◆ Work task: Pull every line with the word "inner" out of the entries below.

(Stored records)
+ + + +

(** ** Requests *)

Definition s_mem_caps_check (caps : Z) : esp_err_t :=
  if flag caps MMU_MEM_CAP_EXEC && (flag caps MMU_MEM_CAP_8BIT || flag caps MMU_MEM_CAP_WRITE) then ESP_ERR_INVALID_ARG else ESP_OK.

Definition suits (c t : Z) (r : mem_region) : bool := (Z.land (caps r) c =? c) && (Z.land (targets r) t =? t).

Fixpoint max_free (c t max : Z) (l : list mem_region) : Z :=
  match l with
  | [] => max
  | r :: l => max_free c t (if suits c t r && (max <? max_slot_size r) then max_slot_size r else max) l
  end.

Definition esp_mmu_map_get_max_consecutive_free_block_size (c t : Z) (s : mmu_ctx) : esp_err_t * Z :=
  if negb (s_mem_caps_check c =? ESP_OK) then (s_mem_caps_check c, 0) else (ESP_OK, max_free c t 0 (mem_regions s)).

(** The first region that suits; [None] is -1. *)
Definition s_find_available_region (l : list mem_region) (size c t : Z) : option nat :=
  fst <$> list_find (fun r => suits c t r && (size <=? max_slot_size r) = true) l.

Definition vaddr_of (laddr c : Z) : Z :=
  mmu_ll_laddr_to_vaddr laddr (if flag c MMU_MEM_CAP_EXEC then MMU_VADDR_INSTRUCTION else MMU_VADDR_DATA).

Definition esp_mmu_map_reserve_block_with_caps (size c t : Z) (s : mmu_ctx) : esp_err_t * option Z * mmu_ctx :=
  if negb (s_mem_caps_check c =? ESP_OK) then (s_mem_caps_check c, None, s) else
  let aligned_size := ALIGN_UP_BY size CONFIG_MMU_PAGE_SIZE in
  match s_find_available_region (mem_regions s) aligned_size c t with
  | None => (ESP_ERR_NOT_FOUND, None, s)
  | Some i =>
      match mem_regions s !! i with
      | None => (ESP_FAIL, None, s) (* not reached *)
      | Some r =>
          let laddr := free_head r in
          (ESP_OK, Some (vaddr_of laddr c),
           set_region i (set_max_slot (u32 (max_slot_size r - aligned_size)) (set_free_head (u32 (laddr + aligned_size)) r)) s)
      end
  end.

(** A walk over a list of blocks reads live nodes only. *)
Definition live (l : list mem_block) : bool := forallb (fun b => negb (freed b)) l.

(** The blocks between the dummies. *)
Definition inner (l : list mem_block) : list mem_block := removelast (tail l).

Definition covers_paddr (paddr : Z) (b : mem_block) : bool := (paddr_start b <=? paddr) && (paddr <? paddr_end b).

(** The loop over the regions goes on after a match: the last one counts. *)
Fixpoint find_paddr (paddr : Z) (found : option mem_block) (l : list mem_region) : option (option mem_block) :=
  match l with
  | [] => Some found
  | r :: l =>
      configASSERT (live (mem_block_head r));
      find_paddr paddr (match list_find (fun b => covers_paddr paddr b = true) (inner (mem_block_head r)) with
                        | Some (_, b) => Some b
                        | None => found
                        end) l
  end.

Definition esp_mmu_paddr_find_caps (paddr : Z) (s : mmu_ctx) : option (esp_err_t * option Z) :=
  let? found := find_paddr paddr None (mem_regions s) in
  Some (match found with None => (ESP_ERR_NOT_FOUND, None) | Some b => (ESP_OK, Some (blk_caps b)) end).

(** ** Mapping *)

Definition s_is_enclosed (block_start block_end new_block_start new_block_size : Z) : bool :=
  let new_block_end := u32 (new_block_start + new_block_size) in
  (block_start <=? new_block_start) && (new_block_end <=? block_end).

Definition s_is_overlapped (block_start block_end new_block_start new_block_size : Z) : bool :=
  let new_block_end := u32 (new_block_start + new_block_size) in
  ((new_block_start <? block_start) && (block_start <? new_block_end))
  || ((new_block_start <? block_end) && (block_end <? new_block_end)).

Definition ESP_MMU_MMAP_FLAG_PADDR_SHARED : Z := 1.

Inductive paddr_state := Unmapped | Enclosed (b : mem_block) | Overlapped.

(** The loop of [esp_mmu_map] over the blocks of the region found. *)
Fixpoint check_paddr (paddr aligned_size t : Z) (allow_overlap : bool) (l : list mem_block) : paddr_state :=
  match l with
  | [] => Unmapped
  | mem_block :: l =>
      if t =? target mem_block then
        if s_is_enclosed (paddr_start mem_block) (paddr_end mem_block) paddr aligned_size then Enclosed mem_block
        else if negb allow_overlap && s_is_overlapped (paddr_start mem_block) (paddr_end mem_block) paddr aligned_size then Overlapped
        else check_paddr paddr aligned_size t allow_overlap l
      else check_paddr paddr aligned_size t allow_overlap l
  end.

+ + + +

◆ Response:
Definition inner (l : list mem_block) : list mem_block := removelast (tail l).
      find_paddr paddr (match list_find (fun b => covers_paddr paddr b = true) (inner (mem_block_head r)) with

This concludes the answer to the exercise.